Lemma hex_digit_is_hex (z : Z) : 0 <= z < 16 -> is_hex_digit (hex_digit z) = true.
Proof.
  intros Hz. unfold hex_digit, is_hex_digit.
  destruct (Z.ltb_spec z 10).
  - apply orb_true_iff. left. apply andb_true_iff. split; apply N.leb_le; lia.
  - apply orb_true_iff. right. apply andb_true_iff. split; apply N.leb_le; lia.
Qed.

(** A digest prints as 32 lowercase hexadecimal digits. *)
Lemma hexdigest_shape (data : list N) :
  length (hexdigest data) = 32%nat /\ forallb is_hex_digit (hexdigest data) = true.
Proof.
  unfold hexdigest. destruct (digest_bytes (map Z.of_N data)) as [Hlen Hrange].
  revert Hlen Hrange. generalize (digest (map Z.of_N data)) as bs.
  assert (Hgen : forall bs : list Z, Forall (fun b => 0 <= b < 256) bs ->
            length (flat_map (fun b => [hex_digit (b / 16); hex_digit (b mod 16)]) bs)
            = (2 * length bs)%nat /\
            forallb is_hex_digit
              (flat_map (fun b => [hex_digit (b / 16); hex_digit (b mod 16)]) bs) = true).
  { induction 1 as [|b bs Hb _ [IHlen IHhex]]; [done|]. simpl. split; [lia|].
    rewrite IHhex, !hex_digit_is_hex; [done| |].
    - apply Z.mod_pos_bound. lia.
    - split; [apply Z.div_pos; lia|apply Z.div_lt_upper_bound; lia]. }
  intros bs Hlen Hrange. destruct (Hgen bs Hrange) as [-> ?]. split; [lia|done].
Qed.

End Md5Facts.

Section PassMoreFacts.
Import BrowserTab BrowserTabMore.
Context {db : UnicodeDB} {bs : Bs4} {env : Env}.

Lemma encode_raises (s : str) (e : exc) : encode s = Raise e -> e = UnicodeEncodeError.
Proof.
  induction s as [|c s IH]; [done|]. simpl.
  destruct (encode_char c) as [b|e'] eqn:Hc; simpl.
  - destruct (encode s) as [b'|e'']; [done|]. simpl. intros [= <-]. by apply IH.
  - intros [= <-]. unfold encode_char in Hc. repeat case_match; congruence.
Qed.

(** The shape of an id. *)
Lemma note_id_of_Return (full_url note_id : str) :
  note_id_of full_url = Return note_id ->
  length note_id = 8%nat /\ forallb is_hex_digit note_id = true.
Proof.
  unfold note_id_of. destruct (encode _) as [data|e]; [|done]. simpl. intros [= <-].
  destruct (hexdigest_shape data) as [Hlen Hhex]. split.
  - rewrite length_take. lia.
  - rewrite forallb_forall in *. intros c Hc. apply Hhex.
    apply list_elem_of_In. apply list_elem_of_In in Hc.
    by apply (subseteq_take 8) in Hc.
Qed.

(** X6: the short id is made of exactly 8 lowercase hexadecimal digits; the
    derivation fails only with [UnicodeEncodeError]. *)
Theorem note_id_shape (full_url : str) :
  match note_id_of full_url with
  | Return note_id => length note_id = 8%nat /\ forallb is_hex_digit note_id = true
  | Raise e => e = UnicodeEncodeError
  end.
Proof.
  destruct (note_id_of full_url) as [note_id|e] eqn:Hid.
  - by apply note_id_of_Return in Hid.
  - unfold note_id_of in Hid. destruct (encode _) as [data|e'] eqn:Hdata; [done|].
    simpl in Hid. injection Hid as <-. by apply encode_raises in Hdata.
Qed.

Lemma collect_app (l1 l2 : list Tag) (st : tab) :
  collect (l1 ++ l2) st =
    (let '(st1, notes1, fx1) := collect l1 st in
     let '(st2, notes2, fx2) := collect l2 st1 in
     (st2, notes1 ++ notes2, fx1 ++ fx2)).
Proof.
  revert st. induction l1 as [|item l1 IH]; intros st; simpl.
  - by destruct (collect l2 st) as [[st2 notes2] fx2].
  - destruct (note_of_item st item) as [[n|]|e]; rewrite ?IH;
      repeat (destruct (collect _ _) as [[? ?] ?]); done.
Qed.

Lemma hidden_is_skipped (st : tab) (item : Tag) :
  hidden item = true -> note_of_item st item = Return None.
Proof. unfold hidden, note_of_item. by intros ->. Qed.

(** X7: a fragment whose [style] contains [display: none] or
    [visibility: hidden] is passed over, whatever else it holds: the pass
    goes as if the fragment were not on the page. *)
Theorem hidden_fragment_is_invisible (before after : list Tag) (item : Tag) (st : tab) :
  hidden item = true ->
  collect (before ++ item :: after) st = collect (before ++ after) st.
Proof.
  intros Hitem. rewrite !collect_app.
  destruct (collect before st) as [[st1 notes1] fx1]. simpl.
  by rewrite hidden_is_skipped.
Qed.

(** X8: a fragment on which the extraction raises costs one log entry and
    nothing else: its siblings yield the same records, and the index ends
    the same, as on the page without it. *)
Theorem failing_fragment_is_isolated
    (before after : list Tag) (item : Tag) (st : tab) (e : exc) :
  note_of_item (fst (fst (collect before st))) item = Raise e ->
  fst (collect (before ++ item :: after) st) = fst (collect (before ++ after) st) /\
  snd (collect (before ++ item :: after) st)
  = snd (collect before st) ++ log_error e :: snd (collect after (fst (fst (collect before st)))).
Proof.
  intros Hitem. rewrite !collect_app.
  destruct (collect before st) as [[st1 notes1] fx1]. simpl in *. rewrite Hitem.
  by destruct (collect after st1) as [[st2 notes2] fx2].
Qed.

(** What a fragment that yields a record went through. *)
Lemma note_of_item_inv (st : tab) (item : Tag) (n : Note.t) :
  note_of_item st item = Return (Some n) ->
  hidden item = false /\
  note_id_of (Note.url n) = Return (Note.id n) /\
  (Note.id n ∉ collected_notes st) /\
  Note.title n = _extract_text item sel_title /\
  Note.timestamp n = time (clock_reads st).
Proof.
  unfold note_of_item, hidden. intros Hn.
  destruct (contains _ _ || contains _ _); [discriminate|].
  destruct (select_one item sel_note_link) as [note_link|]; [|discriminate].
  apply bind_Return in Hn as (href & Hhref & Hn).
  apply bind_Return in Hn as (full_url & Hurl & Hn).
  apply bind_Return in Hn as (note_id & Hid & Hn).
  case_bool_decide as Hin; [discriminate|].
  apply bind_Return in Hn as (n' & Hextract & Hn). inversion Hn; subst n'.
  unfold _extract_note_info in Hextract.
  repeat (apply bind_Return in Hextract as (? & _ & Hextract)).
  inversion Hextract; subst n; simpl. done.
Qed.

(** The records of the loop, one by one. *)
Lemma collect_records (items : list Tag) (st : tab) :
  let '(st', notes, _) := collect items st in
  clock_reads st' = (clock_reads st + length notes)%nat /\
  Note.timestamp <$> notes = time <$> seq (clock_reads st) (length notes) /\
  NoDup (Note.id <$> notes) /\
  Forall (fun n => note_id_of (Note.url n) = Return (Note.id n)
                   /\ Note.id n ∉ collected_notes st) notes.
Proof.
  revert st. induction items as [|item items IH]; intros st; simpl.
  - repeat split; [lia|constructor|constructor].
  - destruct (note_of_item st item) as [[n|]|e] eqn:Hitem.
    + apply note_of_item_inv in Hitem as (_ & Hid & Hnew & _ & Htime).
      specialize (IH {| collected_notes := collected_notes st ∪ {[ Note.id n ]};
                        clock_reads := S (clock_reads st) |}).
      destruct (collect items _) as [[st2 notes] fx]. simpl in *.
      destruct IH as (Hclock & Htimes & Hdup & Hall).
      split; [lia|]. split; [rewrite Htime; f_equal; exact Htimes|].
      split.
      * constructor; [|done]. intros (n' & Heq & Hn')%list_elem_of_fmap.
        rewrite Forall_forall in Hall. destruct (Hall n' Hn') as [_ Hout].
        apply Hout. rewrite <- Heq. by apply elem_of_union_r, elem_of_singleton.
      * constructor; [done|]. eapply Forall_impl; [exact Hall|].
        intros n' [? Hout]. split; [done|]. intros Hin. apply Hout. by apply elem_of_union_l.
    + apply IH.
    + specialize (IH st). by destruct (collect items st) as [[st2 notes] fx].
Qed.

What you have to do -
A single number is the expected answer: how many lines of the entries contain "timestamp".

Response to the task -
2